Legal education goes further than conferring degrees and diplomas. It inculcates the learners with a particular ideology and worldview. Unfortunately, mainstream international law with its illusion of universality and sameness have dominated legal education for far too long. At the core of international law teaching in this context, has been an infatuation with ‘a legalist-cum-positivist mystique that strips international law of the global social imbalances that characterize the modern world, reducing it to a pedantic system of rules and norms.’ This approach also sanitizes the international law endeavor by failing to focus learners’ attention on the existence and legitimacy of third world peoples’ concerns. Anthea Roberts convincingly argues that international law is not really international because this so called “international” is shaped by certain forms of national and regional dominance that betray some of the field’s claims to universality.

Critical theories such as Third World Approaches to International Law (hereinafter TWAIL) have had to operate from and within the periphery and to struggle to forge a place for themselves in legal academic discourse. The concern from a TWAIL vantage point is the fact that international law is primarily taught in a manner that echoes the ‘banking model’. Under this style, dominant hegemonic understandings of international law are transferred to the students who are presumed to be empty vessels, by the teacher, the repository of knowledge. The student’s role is restricted to receiving, filing and storing this presumably precious knowledge. Consequently, students of international law by and large continue on to become law school graduates unfamiliar with and inadvertently insensitive to the biases that mar the reality of the international legal regime and remain woefully lacking in both the desire and the skills to reform it.

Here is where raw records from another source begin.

(** From a state [st] on, the hops add their sums to it. *)
Lemma ksRing_inFlight others root target newKey :
  Forall (λ h, tniIsRoot (ksNode h.1) = false) others →
  tniIsRoot (ksNode root.1) = true →
  ∀ st,
  ksRing (others ++ [root]) (ksInFlight target newKey st) =
  Some (Returned None [Feedback (mapRows (λ c0,
    {| K := PAdd (K (st c0))
                 (Mul Base (sumSecrets (ksRandomness (others ++ [root]))));
       C := PAdd (PSub (C (st c0))
                       (Mul (K c0) (sumSecrets (ksPrivates (others ++ [root])))))
                 (Mul newKey (sumSecrets (ksRandomness (others ++ [root])))) |})
    target)]).
Proof.
  intros Hothers Hroot.
  induction Hothers as [|[p r] others Hp _ IH]; intros st.
  - destruct root as [p r]. simpl in *.
    rewrite ksDispatch_inFlight, Hroot. simpl. do 4 f_equal.
    apply mapRows_ext. intros c0. unfold ctSwitchForKey. simpl.
    rewrite !Mul_SAdd, !Mul_SZero, !PAdd_Null_r. done.
  - simpl in *. rewrite ksDispatch_inFlight, Hp. simpl.
    rewrite IH. do 4 f_equal. apply mapRows_ext. intros c0.
    unfold ctSwitchForKey. simpl.
    rewrite two_partials, !Mul_SAdd, <- !PAdd_assoc. done.
Qed.

Lemma foldl_startRow_None (k : UUID) (l : list (nat * CipherText)) :
  foldl (λ (acc : option (CipherVector * gmap UUID (list Point))) ic,
           '(initialCipherVector, keys) ← acc;
           let initialCipherVector' :=
             alter (λ c0, {| K := K c0; C := C ic.2 |}) ic.1 initialCipherVector in
           keys' ← assignAt keys k ic.1 (K ic.2);
           Some (initialCipherVector', keys'))
        None l = None.
Proof. induction l as [|ic l IH]; [done|]. simpl. apply IH. Qed.

Lemma ksStartRow_absent k row (keys : gmap UUID (list Point)) :
  keys !! k = None →
  ksStartRow k row keys = if decide (row = []) then Some ([], keys) else None.
Proof.
  intros Hk. destruct row as [|c row]; [done|]. rewrite decide_False by done.
  unfold ksStartRow. simpl. rewrite (assignAt_absent _ _ _ _ Hk). simpl.
  apply foldl_startRow_None.
Qed.

(** The loop of [Start] succeeds on empty rows only: no slice is ever put
    into the map of original keys, so the first component of a row
    panics. *)
Lemma ksStartLoop_nonempty (target : gmap UUID CipherVector) k cv :
  target !! k = Some cv → cv ≠ [] → ksStartLoop target = None.
Proof.
  unfold ksStartLoop. revert k cv.
  apply (map_fold_weak_ind (λ r (m : gmap UUID CipherVector),
    (r = None ∨ ∃ initialMap, r = Some (initialMap, ∅)) ∧
    ∀ k cv, m !! k = Some cv → cv ≠ [] → r = None)).
  - split; [right; by eexists|]. intros k cv. by rewrite lookup_empty.
  - intros i x m r Hi [Hr IH].
    assert (∀ initialMap,
      (('(initialCipherVector, keys') ← ksStartRow i x ∅;
        Some (<[i := initialCipherVector]> initialMap, keys'))
       : option (gmap UUID CipherVector * gmap UUID (list Point)))
      = if decide (x = []) then Some (<[i := []]> initialMap, ∅) else None)
      as Hstep.
    { intros initialMap. rewrite ksStartRow_absent by apply lookup_empty.
      by case_decide. }
    split.
    + destruct Hr as [->|[initialMap ->]]; [by left|]. simpl.
      rewrite Hstep. case_decide; [right; by eexists|by left].
    + intros k cv Hk Hne. destruct (decide (i = k)) as [->|Hik].
      * rewrite lookup_insert_eq in Hk. injection Hk as ->.
        destruct Hr as [->|[initialMap ->]]; [done|]. simpl.
        rewrite Hstep. by rewrite decide_False.
      * rewrite lookup_insert_ne in Hk by done.
        by rewrite (IH k cv Hk Hne).
Qed.
(** X6.  A transcription writes nothing but the transcript, and writes it
    only when it ends with the success message after status messages alone:
    otherwise the whole session state is as before.  A summarisation never
    writes the transcript. *)
Theorem actions_write_their_own_field
    (p : provider) (fuel : nat) (res : response) (st : session_state) :
  (state_of (transcribe p fuel st) = st \/
   exists t infos,
     transcribe p fuel st
     = Finished (set_transcript t st)
         (infos ++ [Success "✅ Transcription completed!"]) /\
     Forall (fun m => exists s, m = InfoStatus s) infos) /\
  summary (state_of (transcribe p fuel st)) = summary st /\
  stored_key_actions (state_of (transcribe p fuel st))
  = stored_key_actions st /\
  transcript (state_of (generate_summary res st)) = transcript st /\
  stored_key_actions (state_of (generate_summary res st))
  = stored_key_actions st.
Proof.
  assert (H : state_of (transcribe p fuel st) = st \/
              exists t infos,
                transcribe p fuel st
                = Finished (set_transcript t st)
                    (infos ++ [Success "✅ Transcription completed!"]) /\
                Forall (fun m => exists s, m = InfoStatus s) infos).
  { unfold transcribe.
    destruct (negb (status_code (upload p) =? 200)%Z); [now left|].
    destruct (body <- json_of (upload p);; item "upload_url" body)
      as [url|e]; [|now left].
    destruct (negb (status_code (request_transcript p url) =? 200)%Z);
      [now left|].
    destruct (body <- json_of (request_transcript p url);; item "id" body)
      as [tid|e]; [|now left].
    apply poll_loop_effect. }
  split; [exact H|].
  repeat split.
  - destruct H as [->|(t & infos & -> & _)]; reflexivity.
  - destruct H as [->|(t & infos & -> & _)]; reflexivity.
  - unfold generate_summary. destruct (status_code res =? 200)%Z;
      [destruct (gemini_text res)|]; reflexivity.
  - unfold generate_summary. destruct (status_code res =? 200)%Z;
      [destruct (gemini_text res)|]; reflexivity.
Qed.

(** X7.  A poll response from which the status cannot be read, or a
    completed one from which the text cannot be read, ends the action with
    the exception of the lookup: the transcript is not written and neither
    the success nor the failure message is shown, only the status messages
    of the polls before it. *)
Theorem unreadable_poll_response_raises
    (get : nat -> response) (sts : nat -> value) (st : session_state)
    (n fuel : nat) (e : exn) :
  (forall i, i < n ->
     poll_status (get i) = Ok (sts i) /\ terminal (sts i) = false) ->
  poll_status (get n) = Raise e \/
  (poll_status (get n) = Ok (JStr (lit "completed")) /\
   poll_text (get n) = Raise e) ->
  n < fuel ->
  poll_loop get fuel (JStr (lit "queued")) 0 st []
  = Raised e st (waiting sts 0 n).
Proof.
  intros Hbefore Hn Hfuel.
  destruct (poll_loop_waits get sts n (fuel - n) _ 0 st []
              queued_not_terminal) as (status' & Hst' & Heq).
  { intros i Hi. apply Hbefore. lia. }
  replace (n + (fuel - n)) with fuel in Heq by lia. rewrite Heq.
  destruct (fuel - n) as [|f] eqn:Ef; [lia|].
  cbn [poll_loop Nat.add app]. rewrite Hst'.
  destruct Hn as [->|[-> ->]]; reflexivity.
Qed.

Lemma unreadable_poll_response_raises_witness :
  poll_loop truncated_polls 5 (JStr (lit "queued")) 0 sample_state []
  = Raised KeyError sample_state [InfoStatus (JStr (lit "queued"))].
Proof.
  apply (unreadable_poll_response_raises truncated_polls
           (fun _ => JStr (lit "queued")) sample_state 1 5 KeyError).
  - intros [|i] Hi; [split; reflexivity | lia].
  - right. split; reflexivity.
  - lia.
Defined.

(** X8.  The bound on the polls is no part of the result: an action that
    has ended within some number of polls ends in the same way under every
    larger number, and an action that is still polling has made every poll
    allowed, shown one message for each, and left the session state as it
    was. *)
Theorem transcribe_poll_bound (p : provider) (fuel : nat) (st : session_state) :
  (forall fuel',
     ended (transcribe p fuel st) = true -> fuel <= fuel' ->
     transcribe p fuel' st = transcribe p fuel st) /\
  (forall st' log polls,
     transcribe p fuel st = Polling st' log polls ->
     st' = st /\ polls = fuel /\ length log = fuel).
Proof.
  split.
  - intros fuel'. unfold transcribe.
    destruct (negb (status_code (upload p) =? 200)%Z); [reflexivity|].
    destruct (body <- json_of (upload p);; item "upload_url" body)
      as [url|e]; [|reflexivity].
    destruct (negb (status_code (request_transcript p url) =? 200)%Z);
      [reflexivity|].
    destruct (body <- json_of (request_transcript p url);; item "id" body)
      as [tid|e]; [|reflexivity].
    apply poll_loop_more_fuel.
  - intros st' log polls. unfold transcribe.
    destruct (negb (status_code (upload p) =? 200)%Z); [discriminate|].
    destruct (body <- json_of (upload p);; item "upload_url" body)
      as [url|e]; [|discriminate].
    destruct (negb (status_code (request_transcript p url) =? 200)%Z);
      [discriminate|].
    destruct (body <- json_of (request_transcript p url);; item "id" body)
      as [tid|e]; [|discriminate].
    intros H. apply poll_loop_polling in H. simpl in H. exact H.
Qed.

Lemma transcribe_poll_bound_witness :
  transcribe working_provider 40 sample_state
  = Finished
      (set_transcript (JStr (lit "Patient reports a cough.")) sample_state)
      [InfoStatus (JStr (lit "processing"));
       InfoStatus (JStr (lit "processing"));
       Success "✅ Transcription completed!"].
Proof.
  rewrite (proj1 (transcribe_poll_bound working_provider 3 sample_state)
             40 eq_refl ltac:(lia)).
  reflexivity.
Defined.

(** ** The summarisation action as a whole *)

(** X9.  A summarisation stores a summary exactly when the response has
    status 200 and its body is an object whose "candidates" is a list that
    starts with an object, whose "content" is an object, whose "parts" is a
    list that starts with an object with a "text"; the value of that "text"
    is what is stored.  Further candidates, parts and fields are not
    looked at. *)
Theorem summary_stored_iff_shape
    (res : response) (st : session_state) (t : value) :
  generate_summary res st
  = Finished (set_summary t st) [Success "✅ Summary generated!"]
  <->
  status_code res = 200%Z /\
  exists body candidate candidates content part parts,
    json res = Some (JObj body) /\
    lookup (lit "candidates") body
    = Some (JArr (JObj candidate :: candidates)) /\
    lookup (lit "content") candidate = Some (JObj content) /\
    lookup (lit "parts") content = Some (JArr (JObj part :: parts)) /\
    lookup (lit "text") part = Some t.
Proof.
  unfold generate_summary, gemini_text, json_of, item, item0, bind. split.
  - destruct (Z.eqb_spec (status_code res) 200) as [Hs|Hs]; [|discriminate].
    intros H. split; [exact Hs|].
    destruct (json res) as [[| | | |?|body]|] eqn:Eb; try discriminate.
    destruct (lookup (lit "candidates") body)
      as [[| | |[|? ?]|[|[| | | |?|candidate] candidates]|?]|] eqn:Ec;
      try discriminate.
    destruct (lookup (lit "content") candidate)
      as [[| | | |?|content]|] eqn:Eo; try discriminate.
    destruct (lookup (lit "parts") content)
      as [[| | |[|? ?]|[|[| | | |?|part] parts]|?]|] eqn:Ep;
      try discriminate.
    destruct (lookup (lit "text") part) as [t'|] eqn:Et; try discriminate.
    injection H as H.
    assert (t' = t).
    { destruct st; unfold set_summary in H; simpl in H. congruence. }
    subst t'. exists body, candidate, candidates, content, part, parts.
    repeat split; reflexivity || assumption.
  - intros (Hs & body & candidate & candidates & content & part & parts
            & -> & -> & -> & -> & ->).
    now rewrite Hs.
Qed.
(** Plain text has no place to stop at. *)
Lemma scanKey_plain body : forall i, plain body = true -> scanKey i body = None.
Proof.
  induction body as [|a body IH]; intros i Hp; [reflexivity|].
  cbn [scanKey]. cbn [plain] in Hp. apply andb_true_iff in Hp as [Ha Hp].
  apply negb_true_iff, not_separator in Ha as (-> & -> & ->).
  rewrite andb_false_r. auto.
Qed.

Lemma popNextVariable_stop bracket body c post :
  plain body = true -> isSeparator c = true ->
  (c = "["%char -> bracket = true \/ body <> EmptyString) ->
  popNextVariable (opening bracket ++ body ++ String c post)
  = (Go.Trim body Go.dquote, if Ascii.eqb c "[" then String c post else post).
Proof.
  intros Hp Hc Hb. unfold popNextVariable.
  destruct bracket; cbn [opening append].
  - cbn [scanKey]. rewrite Z.eqb_refl, Ascii.eqb_refl. cbn [andb].
    rewrite scanKey_stop; auto; try lia.
    2:{ pose proof (GoFacts.len_nonneg body). lia. }
    cbn [keyStartOf]. rewrite Ascii.eqb_refl.
    unfold Go.slice, Go.sliceFrom. f_equal.
    + replace (Z.to_nat (0 + 1 + Go.len body - 1)) with (String.length body)
        by (unfold Go.len; lia).
      change (Z.to_nat 1) with 1%nat. cbn [substring].
      now rewrite GoFacts.substring_prefix.
    + destruct (Ascii.eqb c "[").
      * replace (Z.to_nat (0 + 1 + Go.len body)) with (S (String.length body))
          by (unfold Go.len; lia).
        cbn [Go.drop]. apply GoFacts.drop_app.
      * replace (Z.to_nat (0 + 1 + Go.len body + 1)) with (S (String.length (body ++ String c EmptyString)))
          by (unfold Go.len; rewrite GoFacts.length_app; cbn [String.length]; lia).
        cbn [Go.drop].
        replace (body ++ String c post) with ((body ++ String c EmptyString) ++ post)
          by (rewrite GoFacts.app_assoc; reflexivity).
        apply GoFacts.drop_app.
  - rewrite scanKey_stop; auto; try lia.
    2:{ intros H0 ->. destruct Hb as [Hb|Hb]; [reflexivity|discriminate|].
        destruct body; [now elim Hb|]. rewrite GoFacts.len_String in H0.
        pose proof (GoFacts.len_nonneg body). lia. }
    assert (Hks : keyStartOf (body ++ String c post) = 0).
    { destruct body as [|a body]; cbn [append keyStartOf].
      - destruct (Ascii.eqb_spec c "[") as [->|]; [|reflexivity].
        destruct Hb as [Hb|Hb]; [reflexivity|discriminate|now elim Hb].
      - cbn [plain] in Hp. apply andb_true_iff in Hp as [Ha _].
        apply negb_true_iff, not_separator in Ha as (-> & _). reflexivity. }
    rewrite Hks. unfold Go.slice, Go.sliceFrom. f_equal.
    + replace (Z.to_nat (0 + Go.len body - 0)) with (String.length body)
        by (unfold Go.len; lia).
      change (Z.to_nat 0) with 0%nat. now rewrite GoFacts.substring_prefix.
    + destruct (Ascii.eqb c "[").
      * replace (Z.to_nat (0 + Go.len body)) with (String.length body)
          by (unfold Go.len; lia).
        apply GoFacts.drop_app.
      * replace (Z.to_nat (0 + Go.len body + 1)) with (String.length (body ++ String c EmptyString))
          by (unfold Go.len; rewrite GoFacts.length_app; cbn [String.length]; lia).
        replace (body ++ String c post) with ((body ++ String c EmptyString) ++ post)
          by (rewrite GoFacts.app_assoc; reflexivity).
        apply GoFacts.drop_app.
Qed.
(** What [ErrorDetails.status_code] holds: the plain [int] of
    [api_response.status_code] (line 92), or the member of [HTTPStatus]
    itself (line 85).  The two differ in type and in [repr] even when the
    integers agree. *)
Inductive status : Type :=
  | IntStatus (n : Z)
  | EnumStatus (m : HTTPStatus.member).

(** [int(s)]. *)
Definition int_of_status (s : status) : Z :=
  match s with
  | IntStatus n => n
  | EnumStatus m => HTTPStatus.value m
  end.

(** [s == t] on status codes: a member of an [IntEnum] compares as its
    integer. *)
Definition status_eqb (s t : status) : bool :=
  Z.eqb (int_of_status s) (int_of_status t).

Record ErrorDetails : Type := { status_code : status; message : pyval }.

(** [NASA_API_KEY = os.getenv("NASA_API_KEY") or "DEMO_KEY"] (line 43). *)
Definition NASA_API_KEY (getenv : option string) : string :=
  match py_or (of_opt_str getenv) (PyStr "DEMO_KEY") with
  | PyStr s => s
  | _ => "DEMO_KEY"
  end.

(** The arguments of [get_nasa_apod] once bound (lines 47-54). *)
Record QueryOptions : Type := {
  api_key : string;
  apod_date : option string;
  start_date : option string;
  end_date : option string;
  count : option Z;
  thumbs : bool
}.

(** A call as the caller writes it: [api_key] and [thumbs] may be left out
    and then take the defaults of the signature. *)
Record CallInput : Type := {
  in_api_key : option string;
  in_apod_date : option string;
  in_start_date : option string;
  in_end_date : option string;
  in_count : option Z;
  in_thumbs : option bool
}.

Definition bind_arguments (getenv : option string) (i : CallInput) : QueryOptions :=
  {| api_key := default (NASA_API_KEY getenv) (in_api_key i);
     apod_date := in_apod_date i;
     start_date := in_start_date i;
     end_date := in_end_date i;
     count := in_count i;
     thumbs := default false (in_thumbs i) |}.

(** ** The request (lines 69-81) *)

(** The dictionary [params] as it stands after line 77. *)
Definition params (o : QueryOptions) : gmap string pyval :=
  let params : gmap string pyval :=
    <["thumbs" := PyBool (thumbs o)]> {["api_key" := PyStr (api_key o)]} in
  if truthy (of_opt_int (count o)) then
    <["count" := of_opt_int (count o)]> params
  else if truthy (of_opt_str (apod_date o)) then
    <["date" := of_opt_str (apod_date o)]> params
  else if truthy (of_opt_str (start_date o)) then
    let params := <["start_date" := of_opt_str (start_date o)]> params in
    if truthy (of_opt_str (end_date o)) then
      <["end_date" := of_opt_str (end_date o)]> params
    else params
  else params.
Definition script_respond : Responder Script :=
  fun R e =>
    match e in Event R0 return Script -> R0 * Script with
    | ReadCurrent _ => fun w => (on_ReadCurrent w, w)
    | Download _ => fun w => (on_Download w, w)
    | GetObject _ => fun w => (on_GetObject w, w)
    | PutObject _ => fun w => (on_PutObject w, w)
    | DeleteObject _ => fun w => (on_DeleteObject w, w)
    end.

(** The result and the trace of a run. *)
Definition result {World A : Type} (out : A * list Call * World) : A := out.1.1.
Definition trace {World A : Type} (out : A * list Call * World) : list Call := out.1.2.

(** No character of [s] is the separator [sep]. *)
Fixpoint free_of (sep : ascii) (s : string) : Prop :=
  match s with
  | EmptyString => True
  | String c rest => c <> sep ∧ free_of sep rest
  end.

(** ** What a trace says about the two services *)

(** The state source reported that the workspace has no current state
    version: [ReadCurrent] failed with an error that is
    [tfe.ErrResourceNotFound]. *)
Definition reports_no_current_version (tr : list Call) : Prop :=
  ∃ ws err, CallReadCurrent ws (inr err) ∈ tr ∧
            errors.Is err ErrResourceNotFound = true.

(** The state source returned the bytes [S]. *)
Definition state_source_returns (S : list byte) (tr : list Call) : Prop :=
  ∃ u, CallDownload u (inl S) ∈ tr.

(** The object store returned the bytes [T], read to the end. *)
Definition object_store_returns (T : list byte) (tr : list Call) : Prop :=
  ∃ i, CallGetObject i (inl (s3.mkGetObjectOutput T None)) ∈ tr.
(** X13: the speed table is a table of octaves.  From every scale in
    range, three steps up that do not end on [Fastest] double the speed,
    and three steps down that do not end on [Slowest] halve it, each
    within a relative error of 2^-48. *)
Theorem three_steps_double (h : Host) (w : World) :
  in_range (g_fpsScale (globals w)) ->
  (scale_after (call_n 3 IncreaseEmulationSpeed) h w <> Fastest ->
   ratio_within 2 (1 # 2 ^ 48) (g_fpsScale (globals w))
     (scale_after (call_n 3 IncreaseEmulationSpeed) h w)) /\
  (scale_after (call_n 3 DecreaseEmulationSpeed) h w <> Slowest ->
   ratio_within (1 # 2) (1 # 2 ^ 48) (g_fpsScale (globals w))
     (scale_after (call_n 3 DecreaseEmulationSpeed) h w)).
Proof.
  intros Hg.
  rewrite (scale_after_call_n _ step_faster h (scale_after_Increase h)).
  rewrite (scale_after_call_n _ step_slower h (scale_after_Decrease h)).
  cbn [Nat.iter nat_rect].
  set (g := g_fpsScale (globals w)) in *.
  split; intros Hne.
  - apply (ratio_within_units g _ 2 1 (2 ^ 48)); [exact Hg | |].
    + repeat apply step_faster_in_range. exact Hg.
    + pose proof (three_up_units g Hg Hne) as B.
      change (Z.pos (2 ^ 48)) with 281474976710656.
      change (2 ^ 48) with 281474976710656 in B. lia.
  - apply (ratio_within_units g _ 1 2 (2 ^ 48)); [exact Hg | |].
    + repeat apply step_slower_in_range. exact Hg.
    + pose proof (three_down_units g Hg Hne) as B.
      change (Z.pos (2 ^ 48)) with 281474976710656.
      change (2 ^ 48) with 281474976710656 in B. lia.
Qed.

(** X14: a step is undone by the opposite step.  One step up that does
    not end on [Fastest], followed by one step down, gives back the scale
    within a relative error of 2^-50; so does one step down that does not
    end on [Slowest], followed by one step up. *)
Theorem opposite_steps_cancel (h : Host) (w : World) :
  in_range (g_fpsScale (globals w)) ->
  (scale_after IncreaseEmulationSpeed h w <> Fastest ->
   ratio_within 1 (1 # 2 ^ 50) (g_fpsScale (globals w))
     (scale_after (IncreaseEmulationSpeed ;; DecreaseEmulationSpeed) h w)) /\
  (scale_after DecreaseEmulationSpeed h w <> Slowest ->
   ratio_within 1 (1 # 2 ^ 50) (g_fpsScale (globals w))
     (scale_after (DecreaseEmulationSpeed ;; IncreaseEmulationSpeed) h w)).
Proof.
  intros Hg.
  rewrite scale_after_Increase_Decrease, scale_after_Decrease_Increase.
  rewrite scale_after_Increase, scale_after_Decrease.
  set (g := g_fpsScale (globals w)) in *.
  split; intros Hne.
  - apply (ratio_within_units g _ 1 1 (2 ^ 50)); [exact Hg | |].
    + apply step_slower_in_range, step_faster_in_range, Hg.
    + pose proof (up_down_units g Hg Hne) as B.
      change (Z.pos (2 ^ 50)) with 1125899906842624.
      change (2 ^ 50) with 1125899906842624 in B. lia.
  - apply (ratio_within_units g _ 1 1 (2 ^ 50)); [exact Hg | |].
    + apply step_faster_in_range, step_slower_in_range, Hg.
    + pose proof (down_up_units g Hg Hne) as B.
      change (Z.pos (2 ^ 50)) with 1125899906842624.
      change (2 ^ 50) with 1125899906842624 in B. lia.
Qed.
(** Final adjusted amount of a record with base amount [baseAmount]. *)
Definition adjustedAmountSpec (scheme : Scheme) (record : RecordObj)
    (baseAmount : Decimal) : Decimal :=
  let running := adjustInOrder scheme record (adjustmentRules scheme)
                   (baseAmount, Dec.one) in
  Dec.times (fst running) (snd running).

End WithHost.

(** The log entry of a tier calculation. *)
Definition isPayoutCalculation (entry : LogEntry) : bool :=
  match entry with
  | LogPayoutCalculation _ _ _ _ => true
  | _ => false
  end.

(** No tier calculation is recorded in a log. *)
Definition noPayoutEntry (entries : list LogEntry) : Prop :=
  forall e, In e entries -> isPayoutCalculation e = false.

(** [slice = max(0, min(amount, tier.to) - tier.from)], a missing [to]
    being unbounded. *)
Definition sliceSpec (amount : Decimal) (tier : PayoutTier) : Decimal :=
  match tier_to tier with
  | Some t =>
      Dec.max Dec.zero
        (Dec.minus (Dec.min amount (Dec.of_number t)) (Dec.of_number (tier_from tier)))
  | None =>
      Dec.max Dec.zero (Dec.minus amount (Dec.of_number (tier_from tier)))
  end.

(** Adds [slice * rate / 100] of a tier to a sum. *)
Definition addSlice (amount : Decimal) (sum : Decimal) (tier : PayoutTier) : Decimal :=
  Dec.add sum
    (Dec.div (Dec.times (sliceSpec amount tier) (Dec.of_number (tier_rate tier)))
             (Dec.of_Z 100)).

(** The sum over all tiers of [slice * rate / 100]. *)
Definition tierSumSpec (amount : Decimal) (tiers : list PayoutTier) : Decimal :=
  fold_left (addSlice amount) tiers Dec.zero.

(** Tiers sorted ascending by [from]. *)
Fixpoint ascendingFrom (tiers : list PayoutTier) : Prop :=
  match tiers with
  | t1 :: ((t2 :: _) as rest) =>
      (tier_from t1 <= tier_from t2)%Q /\ ascendingFrom rest
  | _ => True
  end.

(** No tier reaches into the next one: its [to] is at most the next
    [from]; only the last tier may lack a [to]. *)
Fixpoint nonOverlapping (tiers : list PayoutTier) : Prop :=
  match tiers with
  | t1 :: ((t2 :: _) as rest) =>
      match tier_to t1 with
      | Some t => (t <= tier_from t2)%Q
      | None => False
      end /\ nonOverlapping rest
  | _ => True
  end.

(** An entry that does not tell of a failed qualification. *)
Definition passes (entry : LogEntry) : Prop :=
  match entry with
  | LogDisqualified _ _ => False
  | LogQualification _ _ matched _ _ _ _ => matched = true
  | _ => True
  end.

(** An iteration of the qualification loop either goes on, having added
    entries that pass, or stops on a failed evaluation followed by the
    disqualification. *)
Definition stepShape (agentId : string) (entries : list LogEntry)
    (step : Run.QualStep) : Prop :=
  exists added,
    Forall passes added
    /\ if Run.goOn step then Run.entriesAfter step = (entries ++ added)%list
       else exists ruleId field operator value evaluated,
           Run.entriesAfter step
           = (entries ++ added ++
              [LogQualification ruleId agentId false field operator value evaluated;
               LogDisqualified agentId ruleId])%list.

(** Every tier has a [to]. *)
Definition allBounded (tiers : list PayoutTier) : Prop :=
  forall t, In t tiers -> tier_to t <> None.

End Spec.

(** ** Order and rounded values of [Decimal]

    Notions used to state and prove the numeric properties. *)

Module DecOrder.

(** Both values are finite and ordered. *)
Definition le (x y : Decimal) : Prop :=
  match x, y with
  | DFin a, DFin b => (a <= b)%Q
  | _, _ => False
  end.

(** A value that rounding to the working precision leaves unchanged;
    every result of an arithmetic method is one. *)
Definition rounded (x : Decimal) : Prop :=
  match x with
  | DFin a => Rounding.finalise a = a
  | _ => True
  end.
(** Assignment from another object releases the array of [v], hands out a
    fresh one holding the elements of [aOther], and makes [v] own it. *)
Lemma operator_assign_spec v a h bv la :
  constructed h v -> constructed h a -> contents h a = Some la ->
  this_addr v <> this_addr a -> mData v = Ptr bv 0 -> mData v <> mData a ->
  operator_assign v a h =
    Ret ({| arrays := <[nextblock h := la]> (delete bv (arrays h));
            nextblock := Pos.succ (nextblock h) |},
         {| this_addr := this_addr v; mData := Ptr (nextblock h) 0; mSize := mSize a |}).
Proof.
  intros (bv' & lv & Hdv & Hbv & _ & _ & Hfv) (ba & l & Hda & Hba & Hl & Hmax & Hfa)
         Hla Haddr Hv Hdist.
  rewrite Hv in Hdv. injection Hdv as <-.
  unfold contents in Hla. rewrite Hda in Hla. simpl in Hla.
  rewrite Hba in Hla. injection Hla as ->.
  assert (Hne : bv <> ba) by (intros ->; apply Hdist; by rewrite Hv, Hda).
  unfold operator_assign.
  replace (this_addr v =? this_addr a)%positive with false
    by (symmetry; by apply Pos.eqb_neq).
  cbn [negb]. unfold clear, delete_array. rewrite Hv.
  rewrite bool_decide_eq_true_2 by (rewrite Hbv; eauto).
  cbn [Z.eqb andb bind].
  unfold init, new_filled, std_copy, begin, end_, size.
  rewrite to_uint_small by lia.
  cbn [iter_base mData mSize arrays nextblock]. rewrite Hda. cbn [ptr_add ptr_diff].
  rewrite decide_True by reflexivity.
  replace (0 + mSize a - 0) with (mSize a) by lia.
  destruct (0 <=? mSize a) eqn:E; [| lia].
  rewrite (copy_loop_to_end ba (nextblock h) la
             ltac:(lia) (Z.to_nat (mSize a)) 0%nat _
             (replicate (Z.to_nat (mSize a)) T_default)); cbn [arrays nextblock].
  - cbn [bind]. by rewrite insert_insert_eq.
  - rewrite lookup_insert_ne by lia. rewrite lookup_delete_ne by exact Hne. exact Hba.
  - apply lookup_insert_eq.
  - rewrite length_replicate. lia.
  - reflexivity.
  - lia.
Qed.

Chimni contends that third world students of international law get their first real taste of international law from books and journals published in the first world and that the academic institutions of the north, with their prestige and power play a key role in shaping the culture of international law and in influencing the global agenda of research. The dominant social voices in any society maintain their domination not (always) through the use of force but (also) through having their worldview accepted as natural by those over whom domination is exercised. I posit therefore that mainstream international law is the trojan horse through which the dominance of third world states in the international legal system has been normalized.

I make a strong case for a ‘revolution of the mind’ catalyzed by making critical legal approaches such as TWAIL an integral part of the international law classroom in order to begin to transform the next generation of international law lawyers. It is imperative that TWAIL resistance to mainstream international law scholarship and international law itself be accompanied by a consolidation of resistance in legal education. Inherent in this argument is the need to rethink and reform how international law is taught in light of the asymmetrical global power relations. Law schools must present alternative legal visions and ideologies in the teaching of law in order to prevent the churning out of students with an exclusive and exclusionary understanding of international legal relations. There exists a lacuna calling for the linking of TWAIL as an analytical approach and TWAIL as legal pedagogy in order to create a place for “the other” in international law. This process of beginning to see international law through the eyes of other “represents an important step toward encouraging greater understanding of diverse perspectives and facilitating enhanced communication and cooperation among those coming from different, and sometimes unlike-minded, states”.